**The problem:**
Please transcribe exactly, and only, the lines of the data below between the line holding "Definition handleEvalResponse (o" and the line holding "(** [Evaluate] up", inclusive.

**Stored data:**
━━━━━━━━━━━━━━━━

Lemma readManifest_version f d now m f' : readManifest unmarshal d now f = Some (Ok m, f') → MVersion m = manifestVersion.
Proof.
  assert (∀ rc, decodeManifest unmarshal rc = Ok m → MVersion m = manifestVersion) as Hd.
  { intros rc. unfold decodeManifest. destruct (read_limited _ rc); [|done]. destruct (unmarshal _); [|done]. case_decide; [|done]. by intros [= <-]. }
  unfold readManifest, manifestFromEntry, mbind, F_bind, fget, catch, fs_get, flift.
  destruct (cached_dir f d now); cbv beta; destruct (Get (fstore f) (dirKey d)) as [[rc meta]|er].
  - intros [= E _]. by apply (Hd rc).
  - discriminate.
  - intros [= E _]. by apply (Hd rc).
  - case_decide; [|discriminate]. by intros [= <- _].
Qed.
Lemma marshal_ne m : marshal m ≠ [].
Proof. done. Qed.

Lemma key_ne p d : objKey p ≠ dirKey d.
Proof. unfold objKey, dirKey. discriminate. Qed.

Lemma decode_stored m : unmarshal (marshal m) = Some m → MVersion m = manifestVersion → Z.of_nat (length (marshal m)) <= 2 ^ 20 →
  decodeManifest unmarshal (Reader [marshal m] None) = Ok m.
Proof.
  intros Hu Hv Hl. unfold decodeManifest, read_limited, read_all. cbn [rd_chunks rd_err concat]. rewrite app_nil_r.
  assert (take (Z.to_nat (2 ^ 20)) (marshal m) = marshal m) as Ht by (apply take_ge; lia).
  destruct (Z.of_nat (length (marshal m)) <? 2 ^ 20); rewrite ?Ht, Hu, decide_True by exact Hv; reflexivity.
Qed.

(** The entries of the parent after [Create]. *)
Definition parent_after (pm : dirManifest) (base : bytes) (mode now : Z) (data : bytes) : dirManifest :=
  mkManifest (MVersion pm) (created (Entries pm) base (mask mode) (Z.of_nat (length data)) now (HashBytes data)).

━━━━━━━━━━━━━━━━

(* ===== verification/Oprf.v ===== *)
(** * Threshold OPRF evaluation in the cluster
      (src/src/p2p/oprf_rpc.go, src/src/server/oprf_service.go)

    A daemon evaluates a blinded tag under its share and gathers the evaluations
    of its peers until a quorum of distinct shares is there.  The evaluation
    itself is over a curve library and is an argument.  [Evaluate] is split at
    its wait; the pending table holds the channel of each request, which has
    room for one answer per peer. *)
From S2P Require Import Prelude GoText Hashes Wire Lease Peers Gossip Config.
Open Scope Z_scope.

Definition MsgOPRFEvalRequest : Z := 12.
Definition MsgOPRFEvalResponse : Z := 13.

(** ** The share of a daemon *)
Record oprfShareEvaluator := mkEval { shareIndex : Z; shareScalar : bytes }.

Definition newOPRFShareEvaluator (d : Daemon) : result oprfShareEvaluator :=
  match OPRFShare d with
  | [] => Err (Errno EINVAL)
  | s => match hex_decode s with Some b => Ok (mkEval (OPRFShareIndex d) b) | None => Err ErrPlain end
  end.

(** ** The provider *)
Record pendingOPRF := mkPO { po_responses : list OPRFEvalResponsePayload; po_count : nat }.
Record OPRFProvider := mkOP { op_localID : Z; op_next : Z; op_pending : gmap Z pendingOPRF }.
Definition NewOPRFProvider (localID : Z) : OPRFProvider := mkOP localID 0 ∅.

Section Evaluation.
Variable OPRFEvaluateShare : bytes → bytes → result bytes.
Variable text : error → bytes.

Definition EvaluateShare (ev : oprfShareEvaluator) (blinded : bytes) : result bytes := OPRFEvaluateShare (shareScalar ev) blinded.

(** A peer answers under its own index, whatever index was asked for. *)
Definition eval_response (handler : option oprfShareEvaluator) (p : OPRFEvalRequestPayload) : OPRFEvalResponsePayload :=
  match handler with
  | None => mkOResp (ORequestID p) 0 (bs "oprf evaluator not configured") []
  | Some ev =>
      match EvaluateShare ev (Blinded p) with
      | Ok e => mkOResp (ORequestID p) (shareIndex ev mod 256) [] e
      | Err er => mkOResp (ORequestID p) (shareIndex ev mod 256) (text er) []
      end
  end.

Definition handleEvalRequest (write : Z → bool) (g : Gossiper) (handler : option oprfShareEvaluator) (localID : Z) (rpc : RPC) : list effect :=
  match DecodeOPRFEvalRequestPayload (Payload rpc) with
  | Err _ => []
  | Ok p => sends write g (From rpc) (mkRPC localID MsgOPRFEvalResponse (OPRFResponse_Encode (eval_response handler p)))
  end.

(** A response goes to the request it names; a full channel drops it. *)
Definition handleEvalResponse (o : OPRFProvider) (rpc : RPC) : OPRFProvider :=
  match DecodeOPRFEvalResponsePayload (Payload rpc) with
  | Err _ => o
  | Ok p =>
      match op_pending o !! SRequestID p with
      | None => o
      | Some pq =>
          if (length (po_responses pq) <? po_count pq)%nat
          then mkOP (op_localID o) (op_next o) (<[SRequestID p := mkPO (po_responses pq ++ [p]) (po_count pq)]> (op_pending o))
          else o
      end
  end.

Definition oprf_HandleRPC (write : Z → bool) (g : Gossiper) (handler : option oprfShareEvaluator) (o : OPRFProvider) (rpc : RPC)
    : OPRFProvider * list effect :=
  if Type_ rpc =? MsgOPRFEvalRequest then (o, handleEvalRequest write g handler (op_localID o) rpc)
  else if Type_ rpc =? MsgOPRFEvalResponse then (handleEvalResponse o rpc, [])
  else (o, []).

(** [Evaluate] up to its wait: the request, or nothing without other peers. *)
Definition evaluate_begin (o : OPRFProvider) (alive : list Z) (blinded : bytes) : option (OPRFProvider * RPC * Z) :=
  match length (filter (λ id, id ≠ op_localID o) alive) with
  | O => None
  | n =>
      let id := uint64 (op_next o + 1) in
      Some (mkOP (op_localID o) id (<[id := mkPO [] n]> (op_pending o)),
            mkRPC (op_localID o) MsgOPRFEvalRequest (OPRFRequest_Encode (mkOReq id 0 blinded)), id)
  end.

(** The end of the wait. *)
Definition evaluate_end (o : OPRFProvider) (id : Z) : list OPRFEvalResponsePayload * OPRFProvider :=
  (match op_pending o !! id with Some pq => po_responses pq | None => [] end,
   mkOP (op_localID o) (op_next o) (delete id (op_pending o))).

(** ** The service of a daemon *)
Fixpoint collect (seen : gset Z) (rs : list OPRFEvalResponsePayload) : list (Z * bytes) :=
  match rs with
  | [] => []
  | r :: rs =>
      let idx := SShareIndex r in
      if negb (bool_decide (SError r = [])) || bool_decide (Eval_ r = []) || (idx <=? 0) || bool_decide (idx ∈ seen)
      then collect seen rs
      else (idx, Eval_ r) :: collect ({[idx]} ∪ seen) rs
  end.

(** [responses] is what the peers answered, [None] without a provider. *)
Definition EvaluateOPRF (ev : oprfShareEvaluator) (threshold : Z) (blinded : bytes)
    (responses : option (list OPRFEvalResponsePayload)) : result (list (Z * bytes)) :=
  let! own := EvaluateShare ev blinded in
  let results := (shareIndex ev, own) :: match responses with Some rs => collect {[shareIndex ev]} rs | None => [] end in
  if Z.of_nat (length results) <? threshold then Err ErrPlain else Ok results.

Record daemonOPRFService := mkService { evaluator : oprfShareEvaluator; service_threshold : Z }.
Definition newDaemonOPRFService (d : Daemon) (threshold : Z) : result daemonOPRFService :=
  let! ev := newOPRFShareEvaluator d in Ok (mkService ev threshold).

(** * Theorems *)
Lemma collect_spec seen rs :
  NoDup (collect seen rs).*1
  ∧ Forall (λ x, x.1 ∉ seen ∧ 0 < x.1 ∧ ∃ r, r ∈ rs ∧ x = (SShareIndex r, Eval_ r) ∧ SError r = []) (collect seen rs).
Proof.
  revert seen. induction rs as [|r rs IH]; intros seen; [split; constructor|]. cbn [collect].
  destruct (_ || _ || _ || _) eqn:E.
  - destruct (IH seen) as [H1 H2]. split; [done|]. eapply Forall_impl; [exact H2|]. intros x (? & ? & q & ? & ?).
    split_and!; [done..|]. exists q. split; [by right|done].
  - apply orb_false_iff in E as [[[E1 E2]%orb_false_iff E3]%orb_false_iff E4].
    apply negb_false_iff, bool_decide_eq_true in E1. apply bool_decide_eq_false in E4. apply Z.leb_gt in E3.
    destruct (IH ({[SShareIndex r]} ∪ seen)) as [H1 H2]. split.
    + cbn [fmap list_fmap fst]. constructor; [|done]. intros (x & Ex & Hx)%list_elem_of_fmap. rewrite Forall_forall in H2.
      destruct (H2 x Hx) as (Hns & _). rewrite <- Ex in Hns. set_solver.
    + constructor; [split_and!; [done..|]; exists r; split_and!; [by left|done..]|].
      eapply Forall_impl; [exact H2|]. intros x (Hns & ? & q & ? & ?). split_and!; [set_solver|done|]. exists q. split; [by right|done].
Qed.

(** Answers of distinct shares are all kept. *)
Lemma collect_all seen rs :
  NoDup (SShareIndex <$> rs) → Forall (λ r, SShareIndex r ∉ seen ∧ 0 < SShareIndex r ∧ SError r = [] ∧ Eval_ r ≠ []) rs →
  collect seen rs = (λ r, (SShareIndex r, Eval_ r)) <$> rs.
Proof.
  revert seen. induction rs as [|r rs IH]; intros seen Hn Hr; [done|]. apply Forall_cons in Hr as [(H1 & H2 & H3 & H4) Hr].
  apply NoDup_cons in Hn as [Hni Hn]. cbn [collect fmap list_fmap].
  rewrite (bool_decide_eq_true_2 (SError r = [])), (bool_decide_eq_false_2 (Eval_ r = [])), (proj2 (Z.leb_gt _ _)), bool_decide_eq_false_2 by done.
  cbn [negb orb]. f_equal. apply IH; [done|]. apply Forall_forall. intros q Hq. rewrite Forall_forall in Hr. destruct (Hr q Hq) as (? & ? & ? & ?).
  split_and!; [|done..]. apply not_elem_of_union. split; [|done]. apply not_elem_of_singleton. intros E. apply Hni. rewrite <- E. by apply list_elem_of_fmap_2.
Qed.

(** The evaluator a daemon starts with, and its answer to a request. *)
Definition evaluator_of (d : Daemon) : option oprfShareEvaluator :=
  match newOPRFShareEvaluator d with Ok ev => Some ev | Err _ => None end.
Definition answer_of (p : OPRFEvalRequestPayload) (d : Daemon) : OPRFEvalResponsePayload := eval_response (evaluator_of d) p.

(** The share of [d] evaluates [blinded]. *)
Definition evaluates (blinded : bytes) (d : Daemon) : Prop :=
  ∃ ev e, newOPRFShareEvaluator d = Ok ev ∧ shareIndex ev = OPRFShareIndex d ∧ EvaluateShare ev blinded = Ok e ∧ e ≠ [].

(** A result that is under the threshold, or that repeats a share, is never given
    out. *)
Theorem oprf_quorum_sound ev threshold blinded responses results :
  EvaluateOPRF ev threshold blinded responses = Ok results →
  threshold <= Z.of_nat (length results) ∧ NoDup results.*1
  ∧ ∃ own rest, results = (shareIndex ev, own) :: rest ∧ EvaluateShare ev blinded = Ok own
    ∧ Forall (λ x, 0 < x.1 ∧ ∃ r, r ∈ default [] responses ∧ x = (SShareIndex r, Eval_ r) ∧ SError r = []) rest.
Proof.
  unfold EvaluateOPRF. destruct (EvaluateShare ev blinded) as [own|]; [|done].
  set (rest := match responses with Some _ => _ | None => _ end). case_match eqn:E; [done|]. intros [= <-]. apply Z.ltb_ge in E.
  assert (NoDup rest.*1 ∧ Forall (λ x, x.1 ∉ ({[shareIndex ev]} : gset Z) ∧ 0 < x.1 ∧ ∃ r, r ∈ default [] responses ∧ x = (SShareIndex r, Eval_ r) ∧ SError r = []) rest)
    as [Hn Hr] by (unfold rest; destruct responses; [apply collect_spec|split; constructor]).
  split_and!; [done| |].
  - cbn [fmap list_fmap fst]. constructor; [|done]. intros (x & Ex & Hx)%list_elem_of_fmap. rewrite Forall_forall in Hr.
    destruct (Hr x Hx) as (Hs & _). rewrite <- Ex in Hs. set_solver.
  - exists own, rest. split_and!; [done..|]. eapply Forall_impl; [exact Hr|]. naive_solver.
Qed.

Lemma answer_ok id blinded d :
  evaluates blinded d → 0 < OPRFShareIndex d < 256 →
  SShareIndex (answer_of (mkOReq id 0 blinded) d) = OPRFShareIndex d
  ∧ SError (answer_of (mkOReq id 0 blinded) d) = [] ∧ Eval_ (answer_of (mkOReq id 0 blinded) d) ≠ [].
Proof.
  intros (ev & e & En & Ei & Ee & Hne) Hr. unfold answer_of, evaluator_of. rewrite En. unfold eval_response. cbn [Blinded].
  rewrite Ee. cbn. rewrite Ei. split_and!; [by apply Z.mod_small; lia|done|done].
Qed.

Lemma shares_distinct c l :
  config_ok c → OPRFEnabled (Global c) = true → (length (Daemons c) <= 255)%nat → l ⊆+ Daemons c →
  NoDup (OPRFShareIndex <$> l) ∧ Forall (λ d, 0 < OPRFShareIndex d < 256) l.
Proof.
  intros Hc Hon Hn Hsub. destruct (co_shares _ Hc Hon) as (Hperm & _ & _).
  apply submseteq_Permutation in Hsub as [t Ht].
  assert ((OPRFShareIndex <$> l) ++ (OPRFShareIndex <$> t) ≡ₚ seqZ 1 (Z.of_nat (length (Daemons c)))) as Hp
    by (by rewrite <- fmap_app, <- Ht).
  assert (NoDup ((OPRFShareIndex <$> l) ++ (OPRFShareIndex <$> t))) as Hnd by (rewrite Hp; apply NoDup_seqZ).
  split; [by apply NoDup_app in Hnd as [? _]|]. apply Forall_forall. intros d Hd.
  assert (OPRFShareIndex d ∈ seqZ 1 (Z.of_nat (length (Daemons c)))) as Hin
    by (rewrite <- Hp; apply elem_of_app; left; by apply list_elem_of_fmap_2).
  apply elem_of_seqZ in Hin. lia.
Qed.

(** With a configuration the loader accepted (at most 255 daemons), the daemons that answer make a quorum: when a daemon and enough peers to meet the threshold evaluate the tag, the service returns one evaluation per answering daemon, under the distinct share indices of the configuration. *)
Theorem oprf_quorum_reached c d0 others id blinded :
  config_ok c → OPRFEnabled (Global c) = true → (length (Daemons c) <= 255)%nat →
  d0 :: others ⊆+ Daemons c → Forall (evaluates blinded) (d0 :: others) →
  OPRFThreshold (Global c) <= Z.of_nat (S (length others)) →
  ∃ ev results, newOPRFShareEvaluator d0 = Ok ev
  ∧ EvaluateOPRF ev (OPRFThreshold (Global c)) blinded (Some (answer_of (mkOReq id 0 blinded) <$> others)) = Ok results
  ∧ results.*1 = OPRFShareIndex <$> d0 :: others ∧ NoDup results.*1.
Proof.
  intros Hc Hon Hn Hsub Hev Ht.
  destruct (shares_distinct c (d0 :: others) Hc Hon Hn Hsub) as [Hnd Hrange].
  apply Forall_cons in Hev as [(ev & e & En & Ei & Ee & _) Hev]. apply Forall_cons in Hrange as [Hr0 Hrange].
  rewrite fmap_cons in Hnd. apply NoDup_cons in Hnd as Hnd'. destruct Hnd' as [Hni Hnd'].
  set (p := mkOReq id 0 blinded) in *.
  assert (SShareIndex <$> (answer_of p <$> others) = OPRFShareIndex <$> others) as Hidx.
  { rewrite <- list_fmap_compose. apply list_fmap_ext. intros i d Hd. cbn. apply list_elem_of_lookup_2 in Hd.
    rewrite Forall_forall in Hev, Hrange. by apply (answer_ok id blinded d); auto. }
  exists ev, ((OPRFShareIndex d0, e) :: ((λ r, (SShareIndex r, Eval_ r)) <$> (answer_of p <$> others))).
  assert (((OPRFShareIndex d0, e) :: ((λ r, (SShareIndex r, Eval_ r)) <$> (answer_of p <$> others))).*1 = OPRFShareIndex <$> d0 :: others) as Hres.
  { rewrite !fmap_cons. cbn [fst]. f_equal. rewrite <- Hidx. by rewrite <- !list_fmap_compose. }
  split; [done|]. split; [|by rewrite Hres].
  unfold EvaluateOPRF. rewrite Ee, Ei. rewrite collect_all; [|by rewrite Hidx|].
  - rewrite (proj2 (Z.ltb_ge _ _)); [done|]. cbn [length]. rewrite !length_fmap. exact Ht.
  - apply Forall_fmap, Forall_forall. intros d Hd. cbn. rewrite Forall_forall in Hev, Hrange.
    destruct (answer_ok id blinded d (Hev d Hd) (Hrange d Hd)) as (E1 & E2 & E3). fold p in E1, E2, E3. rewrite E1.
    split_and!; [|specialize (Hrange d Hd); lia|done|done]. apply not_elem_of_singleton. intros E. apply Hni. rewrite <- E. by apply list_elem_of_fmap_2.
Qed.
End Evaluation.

━━━━━━━━━━━━━━━━

**Result:**
Definition handleEvalResponse (o : OPRFProvider) (rpc : RPC) : OPRFProvider :=
  match DecodeOPRFEvalResponsePayload (Payload rpc) with
  | Err _ => o
  | Ok p =>
      match op_pending o !! SRequestID p with
      | None => o
      | Some pq =>
          if (length (po_responses pq) <? po_count pq)%nat
          then mkOP (op_localID o) (op_next o) (<[SRequestID p := mkPO (po_responses pq ++ [p]) (po_count pq)]> (op_pending o))
          else o
      end
  end.

Definition oprf_HandleRPC (write : Z → bool) (g : Gossiper) (handler : option oprfShareEvaluator) (o : OPRFProvider) (rpc : RPC)
    : OPRFProvider * list effect :=
  if Type_ rpc =? MsgOPRFEvalRequest then (o, handleEvalRequest write g handler (op_localID o) rpc)
  else if Type_ rpc =? MsgOPRFEvalResponse then (handleEvalResponse o rpc, [])
  else (o, []).

(** [Evaluate] up to its wait: the request, or nothing without other peers. *)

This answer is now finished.